>>

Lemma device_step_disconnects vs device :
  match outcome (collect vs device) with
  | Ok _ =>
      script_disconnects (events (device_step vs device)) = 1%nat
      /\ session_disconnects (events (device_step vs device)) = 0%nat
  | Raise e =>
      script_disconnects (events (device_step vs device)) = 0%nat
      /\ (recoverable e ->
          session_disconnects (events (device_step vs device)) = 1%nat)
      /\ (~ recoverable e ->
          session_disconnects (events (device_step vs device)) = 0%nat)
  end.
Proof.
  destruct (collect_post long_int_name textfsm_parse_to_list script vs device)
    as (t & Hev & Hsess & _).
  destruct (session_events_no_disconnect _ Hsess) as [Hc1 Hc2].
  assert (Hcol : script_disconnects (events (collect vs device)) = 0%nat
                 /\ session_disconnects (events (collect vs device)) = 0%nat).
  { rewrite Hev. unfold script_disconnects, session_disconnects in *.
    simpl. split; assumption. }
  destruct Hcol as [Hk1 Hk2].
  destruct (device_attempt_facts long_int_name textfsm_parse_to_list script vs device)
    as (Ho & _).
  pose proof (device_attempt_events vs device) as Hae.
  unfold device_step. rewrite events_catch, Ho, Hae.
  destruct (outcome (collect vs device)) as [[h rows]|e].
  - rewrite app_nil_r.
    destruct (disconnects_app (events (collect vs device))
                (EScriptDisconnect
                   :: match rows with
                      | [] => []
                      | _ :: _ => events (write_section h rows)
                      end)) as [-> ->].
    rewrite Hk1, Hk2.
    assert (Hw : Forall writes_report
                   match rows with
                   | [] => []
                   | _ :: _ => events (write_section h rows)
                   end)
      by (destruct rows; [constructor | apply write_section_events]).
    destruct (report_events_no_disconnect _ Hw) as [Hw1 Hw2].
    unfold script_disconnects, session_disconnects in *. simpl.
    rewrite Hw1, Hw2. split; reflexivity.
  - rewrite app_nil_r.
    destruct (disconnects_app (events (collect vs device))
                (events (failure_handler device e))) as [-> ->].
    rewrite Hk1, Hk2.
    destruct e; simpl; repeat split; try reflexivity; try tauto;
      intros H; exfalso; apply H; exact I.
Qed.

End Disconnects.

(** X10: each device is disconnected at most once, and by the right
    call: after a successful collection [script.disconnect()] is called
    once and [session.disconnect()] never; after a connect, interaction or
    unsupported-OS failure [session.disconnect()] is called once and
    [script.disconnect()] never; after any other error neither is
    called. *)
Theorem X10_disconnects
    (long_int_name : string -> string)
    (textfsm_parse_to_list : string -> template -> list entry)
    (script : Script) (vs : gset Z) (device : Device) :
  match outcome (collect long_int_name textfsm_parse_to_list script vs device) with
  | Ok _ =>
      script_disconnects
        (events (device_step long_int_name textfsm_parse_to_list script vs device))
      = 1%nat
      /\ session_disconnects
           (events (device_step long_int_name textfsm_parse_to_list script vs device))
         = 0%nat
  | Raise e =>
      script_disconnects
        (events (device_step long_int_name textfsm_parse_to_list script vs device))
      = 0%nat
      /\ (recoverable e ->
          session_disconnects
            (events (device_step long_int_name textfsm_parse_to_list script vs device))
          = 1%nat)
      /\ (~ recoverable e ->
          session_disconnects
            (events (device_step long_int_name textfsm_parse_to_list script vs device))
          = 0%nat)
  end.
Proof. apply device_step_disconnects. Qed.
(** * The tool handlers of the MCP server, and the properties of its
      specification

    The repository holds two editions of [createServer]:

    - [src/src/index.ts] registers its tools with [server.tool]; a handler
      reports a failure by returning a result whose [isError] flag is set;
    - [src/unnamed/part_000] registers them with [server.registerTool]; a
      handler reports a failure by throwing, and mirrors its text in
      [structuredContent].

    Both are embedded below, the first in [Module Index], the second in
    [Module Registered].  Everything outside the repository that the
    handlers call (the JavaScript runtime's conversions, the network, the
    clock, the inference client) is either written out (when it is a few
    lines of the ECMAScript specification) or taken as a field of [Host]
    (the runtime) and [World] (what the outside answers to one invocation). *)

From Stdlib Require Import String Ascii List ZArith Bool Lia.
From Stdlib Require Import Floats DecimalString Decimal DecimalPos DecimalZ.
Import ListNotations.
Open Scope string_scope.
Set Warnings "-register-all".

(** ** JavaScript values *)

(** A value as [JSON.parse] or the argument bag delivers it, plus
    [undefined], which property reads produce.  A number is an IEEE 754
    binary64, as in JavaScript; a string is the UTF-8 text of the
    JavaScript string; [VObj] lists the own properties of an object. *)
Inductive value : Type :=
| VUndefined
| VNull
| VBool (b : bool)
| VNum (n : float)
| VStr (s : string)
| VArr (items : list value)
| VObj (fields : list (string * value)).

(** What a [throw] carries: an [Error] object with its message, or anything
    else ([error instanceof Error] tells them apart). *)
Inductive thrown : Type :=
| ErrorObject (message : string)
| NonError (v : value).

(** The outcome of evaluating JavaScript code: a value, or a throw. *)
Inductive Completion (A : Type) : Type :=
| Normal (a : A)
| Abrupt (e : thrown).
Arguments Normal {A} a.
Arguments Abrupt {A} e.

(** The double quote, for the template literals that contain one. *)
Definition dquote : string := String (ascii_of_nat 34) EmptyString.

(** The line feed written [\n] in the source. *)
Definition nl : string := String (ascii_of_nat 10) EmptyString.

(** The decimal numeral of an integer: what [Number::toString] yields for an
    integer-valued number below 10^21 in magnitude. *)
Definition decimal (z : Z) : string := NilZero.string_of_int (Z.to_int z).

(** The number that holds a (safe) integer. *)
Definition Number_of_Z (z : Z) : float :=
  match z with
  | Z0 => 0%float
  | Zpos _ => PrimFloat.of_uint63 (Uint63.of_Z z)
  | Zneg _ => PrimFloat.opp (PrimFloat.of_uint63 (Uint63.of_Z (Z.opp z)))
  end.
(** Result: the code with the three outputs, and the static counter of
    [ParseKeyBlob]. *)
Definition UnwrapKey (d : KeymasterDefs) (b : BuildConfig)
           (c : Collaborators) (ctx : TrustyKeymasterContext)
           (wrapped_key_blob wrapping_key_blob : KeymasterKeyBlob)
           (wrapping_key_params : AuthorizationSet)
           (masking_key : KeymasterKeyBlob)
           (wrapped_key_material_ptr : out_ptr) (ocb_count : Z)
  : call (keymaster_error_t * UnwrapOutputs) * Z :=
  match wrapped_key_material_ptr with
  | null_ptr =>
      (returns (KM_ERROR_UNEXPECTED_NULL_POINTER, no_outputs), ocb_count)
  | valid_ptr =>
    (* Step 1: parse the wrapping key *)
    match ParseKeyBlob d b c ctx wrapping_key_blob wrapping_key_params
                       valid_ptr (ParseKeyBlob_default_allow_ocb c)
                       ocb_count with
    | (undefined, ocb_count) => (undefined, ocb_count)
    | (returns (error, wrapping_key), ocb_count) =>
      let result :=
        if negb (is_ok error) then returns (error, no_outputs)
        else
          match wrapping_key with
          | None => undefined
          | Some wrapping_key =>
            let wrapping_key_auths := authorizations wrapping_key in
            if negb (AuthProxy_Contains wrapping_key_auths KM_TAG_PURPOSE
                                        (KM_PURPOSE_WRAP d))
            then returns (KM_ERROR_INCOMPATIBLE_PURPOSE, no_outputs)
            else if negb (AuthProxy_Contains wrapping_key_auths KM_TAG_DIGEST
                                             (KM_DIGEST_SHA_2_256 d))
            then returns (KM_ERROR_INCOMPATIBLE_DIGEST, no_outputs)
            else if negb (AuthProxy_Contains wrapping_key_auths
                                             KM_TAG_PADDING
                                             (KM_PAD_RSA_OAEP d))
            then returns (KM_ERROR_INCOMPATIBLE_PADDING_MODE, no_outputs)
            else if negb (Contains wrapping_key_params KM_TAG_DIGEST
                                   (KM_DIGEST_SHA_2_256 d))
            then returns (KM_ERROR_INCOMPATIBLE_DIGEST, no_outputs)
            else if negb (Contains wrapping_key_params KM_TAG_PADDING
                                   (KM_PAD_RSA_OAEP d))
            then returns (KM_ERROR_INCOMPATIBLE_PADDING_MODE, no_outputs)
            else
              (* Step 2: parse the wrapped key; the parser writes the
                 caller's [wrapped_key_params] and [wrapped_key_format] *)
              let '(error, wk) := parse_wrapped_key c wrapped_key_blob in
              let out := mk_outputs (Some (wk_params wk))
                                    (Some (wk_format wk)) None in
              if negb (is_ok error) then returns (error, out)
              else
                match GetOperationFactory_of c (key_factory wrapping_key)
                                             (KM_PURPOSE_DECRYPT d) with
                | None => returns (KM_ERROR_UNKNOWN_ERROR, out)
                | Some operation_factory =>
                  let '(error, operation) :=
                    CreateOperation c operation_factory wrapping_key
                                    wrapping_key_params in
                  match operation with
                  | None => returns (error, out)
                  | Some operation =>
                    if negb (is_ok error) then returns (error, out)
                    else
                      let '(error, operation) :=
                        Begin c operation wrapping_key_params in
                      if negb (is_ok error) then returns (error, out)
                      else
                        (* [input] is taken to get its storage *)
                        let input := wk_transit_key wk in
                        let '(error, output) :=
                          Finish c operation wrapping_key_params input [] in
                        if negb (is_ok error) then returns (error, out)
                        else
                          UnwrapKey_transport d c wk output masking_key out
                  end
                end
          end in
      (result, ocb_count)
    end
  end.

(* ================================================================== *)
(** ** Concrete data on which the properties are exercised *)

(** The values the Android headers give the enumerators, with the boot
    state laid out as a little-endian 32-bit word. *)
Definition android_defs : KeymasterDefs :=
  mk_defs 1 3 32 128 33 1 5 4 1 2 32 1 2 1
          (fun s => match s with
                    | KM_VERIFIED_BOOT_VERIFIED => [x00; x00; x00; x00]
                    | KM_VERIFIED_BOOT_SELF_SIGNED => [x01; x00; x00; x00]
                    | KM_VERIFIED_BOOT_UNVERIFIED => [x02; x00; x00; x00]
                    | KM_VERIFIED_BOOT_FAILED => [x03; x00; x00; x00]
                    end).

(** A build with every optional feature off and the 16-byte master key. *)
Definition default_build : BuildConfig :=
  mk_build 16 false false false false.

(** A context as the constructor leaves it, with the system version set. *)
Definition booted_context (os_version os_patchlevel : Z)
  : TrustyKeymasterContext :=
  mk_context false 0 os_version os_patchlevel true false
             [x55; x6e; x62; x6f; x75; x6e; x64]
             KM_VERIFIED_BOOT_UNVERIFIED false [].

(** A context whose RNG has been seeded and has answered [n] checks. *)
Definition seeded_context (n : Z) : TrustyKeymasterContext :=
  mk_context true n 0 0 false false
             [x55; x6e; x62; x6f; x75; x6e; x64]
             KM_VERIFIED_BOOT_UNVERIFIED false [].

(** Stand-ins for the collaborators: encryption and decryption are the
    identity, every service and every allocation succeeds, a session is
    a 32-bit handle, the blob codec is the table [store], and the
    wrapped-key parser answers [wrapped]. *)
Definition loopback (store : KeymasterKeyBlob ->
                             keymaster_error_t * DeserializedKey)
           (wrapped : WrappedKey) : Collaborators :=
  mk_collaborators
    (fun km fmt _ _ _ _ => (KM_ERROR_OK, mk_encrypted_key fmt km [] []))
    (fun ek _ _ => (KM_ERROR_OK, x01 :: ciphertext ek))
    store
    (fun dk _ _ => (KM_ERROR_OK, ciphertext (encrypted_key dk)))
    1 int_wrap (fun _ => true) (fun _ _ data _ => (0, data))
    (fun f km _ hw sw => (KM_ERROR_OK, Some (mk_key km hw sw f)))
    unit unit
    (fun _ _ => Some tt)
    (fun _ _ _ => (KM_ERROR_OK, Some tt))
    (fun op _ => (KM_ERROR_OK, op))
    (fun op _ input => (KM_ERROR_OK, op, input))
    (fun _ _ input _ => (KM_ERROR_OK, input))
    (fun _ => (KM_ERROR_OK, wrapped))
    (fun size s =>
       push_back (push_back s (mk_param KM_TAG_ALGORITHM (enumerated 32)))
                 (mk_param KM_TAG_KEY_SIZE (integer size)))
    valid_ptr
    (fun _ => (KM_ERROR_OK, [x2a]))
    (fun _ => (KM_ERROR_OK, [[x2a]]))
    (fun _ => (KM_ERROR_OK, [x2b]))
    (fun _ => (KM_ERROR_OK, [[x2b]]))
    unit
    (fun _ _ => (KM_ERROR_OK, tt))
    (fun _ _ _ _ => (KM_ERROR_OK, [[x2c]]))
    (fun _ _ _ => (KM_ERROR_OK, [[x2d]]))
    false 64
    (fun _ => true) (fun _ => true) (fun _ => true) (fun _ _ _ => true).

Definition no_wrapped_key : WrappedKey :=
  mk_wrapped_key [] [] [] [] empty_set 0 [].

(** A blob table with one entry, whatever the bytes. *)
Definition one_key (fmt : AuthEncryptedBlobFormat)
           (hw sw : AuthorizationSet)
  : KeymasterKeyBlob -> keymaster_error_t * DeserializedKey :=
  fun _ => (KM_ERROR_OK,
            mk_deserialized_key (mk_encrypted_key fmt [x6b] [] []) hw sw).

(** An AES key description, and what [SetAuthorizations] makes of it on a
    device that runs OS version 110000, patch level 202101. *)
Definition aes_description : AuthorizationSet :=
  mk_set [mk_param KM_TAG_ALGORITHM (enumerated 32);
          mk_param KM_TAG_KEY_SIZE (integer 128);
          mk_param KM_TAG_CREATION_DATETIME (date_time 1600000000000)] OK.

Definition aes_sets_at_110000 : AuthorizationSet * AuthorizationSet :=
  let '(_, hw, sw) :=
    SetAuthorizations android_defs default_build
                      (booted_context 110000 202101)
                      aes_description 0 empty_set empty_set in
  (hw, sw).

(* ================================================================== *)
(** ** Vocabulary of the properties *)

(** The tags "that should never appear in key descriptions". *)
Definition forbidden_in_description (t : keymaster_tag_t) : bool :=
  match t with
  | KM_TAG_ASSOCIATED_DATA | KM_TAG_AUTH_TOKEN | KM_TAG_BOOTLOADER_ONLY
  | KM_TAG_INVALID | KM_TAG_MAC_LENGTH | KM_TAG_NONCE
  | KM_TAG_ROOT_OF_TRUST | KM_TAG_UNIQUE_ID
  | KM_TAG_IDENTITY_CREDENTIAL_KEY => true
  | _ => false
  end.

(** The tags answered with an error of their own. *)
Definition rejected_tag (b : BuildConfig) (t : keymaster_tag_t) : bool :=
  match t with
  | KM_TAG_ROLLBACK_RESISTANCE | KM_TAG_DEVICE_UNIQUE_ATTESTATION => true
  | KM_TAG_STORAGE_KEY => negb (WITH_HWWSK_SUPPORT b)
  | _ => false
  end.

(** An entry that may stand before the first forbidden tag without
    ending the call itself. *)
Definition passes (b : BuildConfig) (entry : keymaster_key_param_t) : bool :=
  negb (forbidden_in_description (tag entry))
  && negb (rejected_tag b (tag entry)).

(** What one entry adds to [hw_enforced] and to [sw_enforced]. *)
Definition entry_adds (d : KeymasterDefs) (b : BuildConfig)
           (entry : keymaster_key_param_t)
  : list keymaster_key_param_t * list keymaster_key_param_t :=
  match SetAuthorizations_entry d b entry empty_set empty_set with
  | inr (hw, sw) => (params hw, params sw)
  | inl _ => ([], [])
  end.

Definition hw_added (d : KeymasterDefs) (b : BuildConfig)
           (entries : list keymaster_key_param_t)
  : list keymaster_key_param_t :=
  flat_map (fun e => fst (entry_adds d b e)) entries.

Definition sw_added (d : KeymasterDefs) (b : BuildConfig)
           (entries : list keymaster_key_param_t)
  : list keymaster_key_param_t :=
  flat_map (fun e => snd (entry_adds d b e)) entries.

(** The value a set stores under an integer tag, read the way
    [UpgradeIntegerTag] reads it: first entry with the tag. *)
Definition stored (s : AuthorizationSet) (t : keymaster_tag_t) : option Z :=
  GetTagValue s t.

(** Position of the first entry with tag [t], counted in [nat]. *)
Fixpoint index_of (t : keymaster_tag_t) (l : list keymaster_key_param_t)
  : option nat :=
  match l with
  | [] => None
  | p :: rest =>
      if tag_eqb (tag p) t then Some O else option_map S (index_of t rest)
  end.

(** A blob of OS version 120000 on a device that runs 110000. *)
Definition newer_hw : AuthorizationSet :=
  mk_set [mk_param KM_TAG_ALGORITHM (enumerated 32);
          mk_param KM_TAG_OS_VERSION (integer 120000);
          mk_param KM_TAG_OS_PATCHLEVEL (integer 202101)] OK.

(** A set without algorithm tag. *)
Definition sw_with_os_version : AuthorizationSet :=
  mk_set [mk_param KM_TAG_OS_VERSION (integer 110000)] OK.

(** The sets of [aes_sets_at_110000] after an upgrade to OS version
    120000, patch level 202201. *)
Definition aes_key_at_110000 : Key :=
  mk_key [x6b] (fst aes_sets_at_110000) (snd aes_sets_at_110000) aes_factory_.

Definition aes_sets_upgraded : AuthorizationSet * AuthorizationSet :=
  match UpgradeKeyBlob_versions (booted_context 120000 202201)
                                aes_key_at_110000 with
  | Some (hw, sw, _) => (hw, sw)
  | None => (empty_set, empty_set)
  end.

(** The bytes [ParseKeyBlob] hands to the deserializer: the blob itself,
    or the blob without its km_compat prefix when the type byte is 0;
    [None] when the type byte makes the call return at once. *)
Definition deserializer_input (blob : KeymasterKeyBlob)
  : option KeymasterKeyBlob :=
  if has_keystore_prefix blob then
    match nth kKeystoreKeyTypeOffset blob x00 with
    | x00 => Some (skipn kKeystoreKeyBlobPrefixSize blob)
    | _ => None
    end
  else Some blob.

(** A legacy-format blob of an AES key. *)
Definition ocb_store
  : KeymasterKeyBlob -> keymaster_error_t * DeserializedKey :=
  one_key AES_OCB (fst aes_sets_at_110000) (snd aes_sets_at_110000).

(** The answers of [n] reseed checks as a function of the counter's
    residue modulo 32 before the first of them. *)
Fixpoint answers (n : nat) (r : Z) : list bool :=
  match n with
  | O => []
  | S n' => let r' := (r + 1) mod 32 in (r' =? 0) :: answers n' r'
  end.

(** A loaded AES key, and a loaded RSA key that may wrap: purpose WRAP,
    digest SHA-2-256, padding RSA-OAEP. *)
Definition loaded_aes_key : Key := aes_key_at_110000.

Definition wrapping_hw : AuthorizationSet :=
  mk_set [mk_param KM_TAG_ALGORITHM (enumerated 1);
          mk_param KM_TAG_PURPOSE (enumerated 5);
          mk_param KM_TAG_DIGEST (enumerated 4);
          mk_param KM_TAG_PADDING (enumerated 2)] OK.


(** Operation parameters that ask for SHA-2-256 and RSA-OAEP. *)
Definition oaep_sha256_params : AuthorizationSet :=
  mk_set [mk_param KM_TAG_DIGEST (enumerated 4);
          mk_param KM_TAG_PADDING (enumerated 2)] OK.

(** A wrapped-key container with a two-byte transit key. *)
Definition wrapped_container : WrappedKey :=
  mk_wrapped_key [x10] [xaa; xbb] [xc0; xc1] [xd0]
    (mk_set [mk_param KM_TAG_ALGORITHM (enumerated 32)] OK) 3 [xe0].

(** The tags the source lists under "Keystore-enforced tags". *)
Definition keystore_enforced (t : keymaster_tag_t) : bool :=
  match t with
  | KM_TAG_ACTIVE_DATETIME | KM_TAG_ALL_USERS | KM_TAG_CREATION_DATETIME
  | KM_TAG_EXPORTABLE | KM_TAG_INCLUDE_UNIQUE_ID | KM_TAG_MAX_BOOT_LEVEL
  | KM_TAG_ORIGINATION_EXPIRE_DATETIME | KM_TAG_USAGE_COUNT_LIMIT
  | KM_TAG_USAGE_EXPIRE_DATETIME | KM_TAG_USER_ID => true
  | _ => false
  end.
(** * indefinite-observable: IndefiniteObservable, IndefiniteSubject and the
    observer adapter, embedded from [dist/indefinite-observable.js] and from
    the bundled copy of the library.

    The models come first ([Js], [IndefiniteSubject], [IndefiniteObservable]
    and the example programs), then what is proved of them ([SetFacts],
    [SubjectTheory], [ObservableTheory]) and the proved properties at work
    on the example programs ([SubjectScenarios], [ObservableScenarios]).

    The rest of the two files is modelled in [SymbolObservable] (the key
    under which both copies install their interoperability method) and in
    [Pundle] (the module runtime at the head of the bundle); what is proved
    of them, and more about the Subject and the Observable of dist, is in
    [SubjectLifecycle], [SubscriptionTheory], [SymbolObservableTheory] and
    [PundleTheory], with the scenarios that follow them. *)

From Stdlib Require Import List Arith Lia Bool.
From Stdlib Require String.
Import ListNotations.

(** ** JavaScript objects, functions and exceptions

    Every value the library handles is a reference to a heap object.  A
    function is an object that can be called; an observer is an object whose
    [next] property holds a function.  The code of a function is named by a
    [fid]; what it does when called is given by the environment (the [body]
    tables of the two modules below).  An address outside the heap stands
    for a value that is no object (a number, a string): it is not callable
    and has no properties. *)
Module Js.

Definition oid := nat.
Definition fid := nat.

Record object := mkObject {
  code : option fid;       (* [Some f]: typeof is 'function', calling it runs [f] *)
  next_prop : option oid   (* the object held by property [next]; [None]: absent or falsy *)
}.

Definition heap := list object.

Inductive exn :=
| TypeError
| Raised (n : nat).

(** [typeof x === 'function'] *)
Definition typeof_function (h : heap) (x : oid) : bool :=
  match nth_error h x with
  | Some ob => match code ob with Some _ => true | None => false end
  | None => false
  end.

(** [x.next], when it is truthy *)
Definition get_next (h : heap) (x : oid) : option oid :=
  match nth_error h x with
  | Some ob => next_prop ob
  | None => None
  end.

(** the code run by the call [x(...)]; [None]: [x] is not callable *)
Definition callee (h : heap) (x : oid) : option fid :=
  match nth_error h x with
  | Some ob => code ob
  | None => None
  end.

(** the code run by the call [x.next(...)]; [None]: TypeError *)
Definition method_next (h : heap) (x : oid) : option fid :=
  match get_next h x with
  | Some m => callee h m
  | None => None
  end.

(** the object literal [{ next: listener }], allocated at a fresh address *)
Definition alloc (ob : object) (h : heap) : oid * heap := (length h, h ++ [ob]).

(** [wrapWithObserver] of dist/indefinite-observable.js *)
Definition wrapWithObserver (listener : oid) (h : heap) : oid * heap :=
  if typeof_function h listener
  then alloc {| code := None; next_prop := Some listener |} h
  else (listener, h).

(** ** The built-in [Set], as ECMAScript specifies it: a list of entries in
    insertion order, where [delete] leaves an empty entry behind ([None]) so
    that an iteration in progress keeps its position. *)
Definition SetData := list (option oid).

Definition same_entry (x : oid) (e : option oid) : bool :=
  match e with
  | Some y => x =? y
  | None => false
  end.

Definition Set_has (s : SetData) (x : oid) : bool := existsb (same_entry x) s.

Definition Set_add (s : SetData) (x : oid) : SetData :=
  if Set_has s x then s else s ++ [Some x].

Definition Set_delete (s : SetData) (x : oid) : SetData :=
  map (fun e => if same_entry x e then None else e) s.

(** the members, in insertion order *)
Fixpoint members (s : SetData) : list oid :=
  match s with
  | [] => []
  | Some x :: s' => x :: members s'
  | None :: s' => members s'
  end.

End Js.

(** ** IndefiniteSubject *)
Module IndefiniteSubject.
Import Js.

<<

◆ Task item:
In the listing above, find the line holding "(** The tags answered" and the line holding "Definition passes (b", then output those two lines and every line between them exactly.

◆ Finished task:
(** The tags answered with an error of their own. *)
Definition rejected_tag (b : BuildConfig) (t : keymaster_tag_t) : bool :=
  match t with
  | KM_TAG_ROLLBACK_RESISTANCE | KM_TAG_DEVICE_UNIQUE_ATTESTATION => true
  | KM_TAG_STORAGE_KEY => negb (WITH_HWWSK_SUPPORT b)
  | _ => false
  end.

(** An entry that may stand before the first forbidden tag without
    ending the call itself. *)
Definition passes (b : BuildConfig) (entry : keymaster_key_param_t) : bool :=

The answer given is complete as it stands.